Accumulo is often used as part of a larger data processing and storage system. To maximize the performance of a parallel system involving Accumulo, the ingestion and query components should be designed to provide enough parallelism and concurrency to avoid creating bottlenecks for users and other systems writing to and reading from Accumulo. There are several ways to achieve high ingest performance.
Pre-Splitting New Tables
New tables consist of a single tablet by default. As mutations are applied, the table grows and splits into multiple tablets which are balanced by the Manager across TabletServers. This implies that the aggregate ingest rate will be limited to fewer servers than are available within the cluster until the table has reached the point where there are tablets on every TabletServer.
Pre-splitting a table ensures that there are as many tablets as desired available before ingest begins to take advantage of all the parallelism possible with the cluster hardware. Tables can be split at any time by using the shell:
user@myinstance mytable> addsplits -sf /local_splitfile -t mytable
For the purposes of providing parallelism to ingest, it is not necessary to create more tablets than there are physical machines within the cluster as the aggregate ingest rate is a function of the number of physical machines. Note that the aggregate ingest rate is still subject to the number of machines running ingest clients, and the distribution of rowIDs across the table. The aggregation ingest rate will be suboptimal if there are many inserts into a small number of rowIDs.
Multiple Ingest Clients
Accumulo is capable of scaling to very high rates of ingest, which is dependent upon not just the number of TabletServers in operation but also the number of ingest clients. This is because a single client, while capable of batching mutations and sending them to all TabletServers, is ultimately limited by the amount of data that can be processed on a single machine. The aggregate ingest rate will scale linearly with the number of clients up to the point at which either the aggregate I/O of TabletServers or total network bandwidth capacity is reached.
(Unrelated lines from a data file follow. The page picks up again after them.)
(** X7.  On every run, failing or not, standard output is empty or ends
    with a newline: output never stops in the middle of a line.  The
    script prints once per item visited, except for the item on which it
    failed: as many [print]s as visits when the process exits with status
    0, at most one fewer otherwise. *)
Theorem output_ends_at_line_boundary
    (w : platform) (env fs : gmap string string) :
  let o := run w env fs in
  (stdout (final o) = "" \/ exists s, stdout (final o) = s +:+ newline)
  /\ (length (printed (trace (final o)))
      <= length (visits (trace (final o)))
      <= length (printed (trace (final o))) + 1)%nat
  /\ (exit_status o = 0 ->
      length (printed (trace (final o)))
      = length (visits (trace (final o)))).
Proof.
  unfold_script. cases_before_loop w env.
  1: { summarize_loop w items.
       pose proof (loop_boundary w items) as HB. rewrite Heqp in HB.
       destruct HB as [Htext Hlen]. unfold visits, printed in *.
       destruct r as [e|]; simpl; rewrite Hlen;
         (split; [exact Htext|]); split; try lia; try easy. }
  all: split; [left; reflexivity|]; split; [simpl; lia|easy].
Qed.

Lemma output_ends_at_line_boundary_witness :
  let o := run (Scenario.strict_sdk Scenario.two_models)
             Scenario.with_key Scenario.no_files in
  exit_status o = 0
  /\ length (printed (trace (final o))) = length (visits (trace (final o))).
Proof.
  split; [vm_compute; reflexivity|].
  apply (output_ends_at_line_boundary
           (Scenario.strict_sdk Scenario.two_models)
           Scenario.with_key Scenario.no_files).
  vm_compute. reflexivity.
Defined.
Lemma check_status_eq entries success :
  check_status (TTable entries) success
  = match project_field entries "classifiers" with
    | None => ([], None)
    | Some classifiers =>
        match iterate classifiers with
        | None => ([], None)
        | Some items =>
            match find_status items with
            | None => ([], None)
            | Some None =>
                ([Err ("Expected a status classifier in pyproject.toml "
                         ++ "(e.g., 'Development Status :: 3 - Alpha'), but found none.")%string],
                 Some false)
            | Some (Some expected) =>
                if (expected =? __status__)%string then ([], Some success)
                else
                  ([Out ("Expected status " ++ expected ++ " "
                           ++ "according to pyproject.toml in aas_core3_1/__init__.py, "
                           ++ "but found: " ++ __status__)%string],
                   Some false)
            end
        end
    end.
Proof.
  unfold check_status, project_field, of_option. cbn [item].
  destruct (lookup "project" entries) as [project|]; [|reflexivity].
  cbn [bind app].
  destruct (item project "classifiers") as [classifiers|]; [|reflexivity].
  cbn [bind app].
  destruct (iterate classifiers) as [items|]; [|reflexivity].
  cbn [bind app].
  destruct (find_status items) as [[expected|]|]; [|reflexivity..].
  cbn [bind app]. destruct (expected =? __status__)%string; reflexivity.
Qed.

Lemma check_author_compared p entries success :
  compared (check_author p (TTable entries) success) success.
Proof.
  rewrite check_author_eq. unfold compared.
  destruct (author_names_of entries) as [names|]; [|auto].
  destruct (existsb _ names); [auto|].
  destruct (lookup "authors" entries); [right; left; eexists; reflexivity|auto].
Qed.

Lemma check_license_compared p entries success :
  compared (check_license p (TTable entries) success) success.
Proof.
  rewrite check_license_eq. unfold compared.
  destruct (project_field entries "license") as [v|]; [|auto].
  destruct (equals _ v); [auto|right; left; eexists; reflexivity].
Qed.

Lemma check_description_compared p entries success :
  compared (check_description p (TTable entries) success) success.
Proof.
  rewrite check_description_eq. unfold compared.
  destruct (project_field entries "description") as [v|]; [|auto].
  destruct (equals _ v); [auto|right; left; eexists; reflexivity].
Qed.

Lemma check_status_compared entries success :
  compared (check_status (TTable entries) success) success.
Proof.
  rewrite check_status_eq. unfold compared.
  destruct (project_field entries "classifiers") as [v|]; [|auto].
  destruct (iterate v) as [items|]; [|auto].
  destruct (find_status items) as [[expected|]|]; [|right; left; eexists; reflexivity|auto].
  destruct (expected =? __status__)%string; [auto|right; left; eexists; reflexivity].
Qed.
In operational settings where high rates of ingest are paramount, clusters are often configured to dedicate some number of machines solely to running Ingester Clients. The exact ratio of clients to TabletServers necessary for optimum ingestion rates will vary according to the distribution of resources per machine and by data type.
Bulk Ingest
Accumulo supports the ability to import files produced by an external process such as MapReduce into an existing table. In some cases it may be faster to load data this way rather than via ingesting through clients using BatchWriters. This allows a large number of machines to format data the way Accumulo expects. The new files can then simply be introduced to Accumulo via a shell command.
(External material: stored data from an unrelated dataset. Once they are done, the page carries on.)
(** The loop of the finalize pass, from its head at guide [k - 1]
    down to its next [await]. *)
Lemma finalize_loop_pass k : ∀ proms lc,
  ginv rs lc → k ≤ length (modGuides lc) → pass_ok lc k proms →
  ginv rs (Engine.finalize_loop (rev (seq 0 k)) proms lc) ∧
  same_start lc (Engine.finalize_loop (rev (seq 0 k)) proms lc) ∧
  pass_shape (Engine.finalize_loop (rev (seq 0 k)) proms lc).
Proof.
  induction k as [|k IH]; intros proms lc Hinv Hk Hp.
  - simpl. split; [|split].
    + apply (ginv_ext lc); [done|by intros|done].
    + by apply same_start_ctl.
    + done.
  - rewrite seq_S, rev_app_distr. simpl.
    destruct (lookup_lt_is_Some_2 (modGuides lc) k) as [g Hg]; [lia|].
    unfold Engine.ordered. rewrite Hg.
    fold (is_ordered g). destruct (is_ordered g) eqn:Ho.
    + split; [|split].
      * apply (ginv_ext lc); [done|by intros|done].
      * by apply same_start_ctl.
      * unfold pass_shape. simpl. split; [done|]. split; [lia|done].
    + pose proof Hp as (Hiss & Hrest).
      assert (Hfp : g_finalizationPromise g = None).
      { destruct (g_finalizationPromise g) eqn:Hf; [|done].
        assert (fin_issued g) as Hx by (unfold fin_issued; congruence).
        apply (Hiss k g Hg) in Hx. lia. }
      assert (Hlater : ∀ j gj, k < j → modGuides lc !! j = Some gj → fin_issued gj).
      { intros j gj Hlt Hj. apply (Hiss j gj Hj). lia. }
      assert (Hord : is_ordered g = true →
        ∀ j gj, k < j → modGuides lc !! j = Some gj → fin_settled gj)
        by (intros; congruence).
      destruct (finalize_issue lc k g Hinv Hg Hfp Hlater Hord)
        as (g' & evs & -> & Hiss' & Hin & Hinv').
      destruct (IH (proms ++ [PGuide k]) (put k g' evs lc)) as (H1 & H2 & H3).
      * done.
      * rewrite length_put. lia.
      * by eapply pass_ok_issue.
      * split; [done|]. split; [|done].
        eapply same_start_trans; [|done]. by eapply same_start_put.
Qed.
(** * devvit-mcp: the [devvit_logs] tool (src/tools/logs.ts)

    A shallow embedding of the tool's input schema, of the construction of
    the argument vector, and of the event handlers that the promise executor
    attaches to the child process, followed by the properties of the tool's
    observable contract. *)

From Stdlib Require Import List String Ascii NArith ZArith Bool Lia Permutation.
Import ListNotations.
Open Scope list_scope.

(** ** JavaScript strings and values *)

Module Js.

(** A JavaScript string is a sequence of UTF-16 code units; [length] and
    [slice] count code units. *)
Definition code_unit := N.
Definition jsstring := list code_unit.

(** A string literal of the source whose characters are all ASCII. *)
Definition lit (s : string) : jsstring :=
  map N_of_ascii (list_ascii_of_string s).

(** [str.length] *)
Definition length (s : jsstring) : Z := Z.of_nat (List.length s).

(** [String.prototype.slice(start)] with the end left out: a negative
    start counts from the end and is clamped at 0, a positive one is
    clamped at the length. *)
Definition slice (s : jsstring) (start : Z) : jsstring :=
  let len := length s in
  let from := if (start <? 0)%Z then Z.max (len + start) 0
              else Z.min start len in
  skipn (Z.to_nat from) s.

(** Truthiness of a string: every string but the empty one. *)
Definition truthy (s : jsstring) : bool :=
  match s with
  | [] => false
  | _ :: _ => true
  end.

(** Truthiness of a [string | undefined]. *)
Definition truthy_opt (o : option jsstring) : bool :=
  match o with
  | Some s => truthy s
  | None => false
  end.

(** [a || b] on strings. *)
Definition or (a b : jsstring) : jsstring := if truthy a then a else b.

(** [Array.prototype.join(sep)] on an array of strings. *)
Fixpoint join (sep : jsstring) (xs : list jsstring) : jsstring :=
  match xs with
  | [] => []
  | [x] => x
  | x :: rest => x ++ sep ++ join sep rest
  end.

(** The values a caller can put in a field of the parameter object, as far
    as the schema tells them apart. *)
Inductive value :=
| VUndefined
| VBoolean (b : bool)
| VString (s : jsstring)
| VOther.   (* null, a number, an array, an object *)

(** An object literal: its own properties in insertion order. *)
Definition object := list (string * value).

(** Property read [o[k]]; a missing property reads as [undefined]. *)
Fixpoint get (o : object) (k : string) : value :=
  match o with
  | [] => VUndefined
  | (k', v) :: rest => if String.eqb k k' then v else get rest k
  end.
To configure MapReduce to format data in preparation for bulk loading, the job should be set to use a range partitioner instead of the default hash partitioner. The range partitioner uses the split points of the Accumulo table that will receive the data. The split points can be obtained from the shell and used by the MapReduce RangePartitioner. Note that this is only useful if the existing table is already split into multiple tablets.
user@myinstance mytable> getsplits
aa
ab
ac
...
zx
zy
zz
Run the MapReduce job, using the AccumuloFileOutputFormat to create the files to be introduced to Accumulo. Once this is complete, the files can be added to Accumulo via the shell:
user@myinstance mytable> importdirectory /files_dir /failures
Note that the paths referenced are directories within the same HDFS instance over which Accumulo is running. Accumulo places any files that failed to be added to the second directory specified.
See the bulk ingest example for a complete example.
Logical Time for Bulk Ingest
Logical time is important for bulk imported data, for which the client code may be choosing a timestamp. At bulk import time, the user can choose to enable logical time for the set of files being imported. When its enabled, Accumulo uses a specialized system iterator to lazily set times in a bulk imported file. This mechanism guarantees that times set by unsynchronized multi-node applications (such as those running on MapReduce) will maintain some semblance of causal ordering. This mitigates the problem of the time being wrong on the system that created the file for bulk import. These times are not set when the file is imported, but whenever it is read by scans or compactions. At import, a time is obtained and always used by the specialized system iterator to set that time.
The timestamp assigned by Accumulo will be the same for every key in the file. This could cause problems if the file contains multiple keys that are identical except for the timestamp. In this case, the sort order of the keys will be undefined. This could occur if an insert and an update were in the same bulk import file.
MapReduce Ingest
It is possible to efficiently write many mutations to Accumulo in parallel via a MapReduce job. Typically, a MapReduce job will process data that lives in HDFS and write mutations to Accumulo using AccumuloOutputFormat. For more information on how use to use MapReduce with Accumulo, see the MapReduce documentation.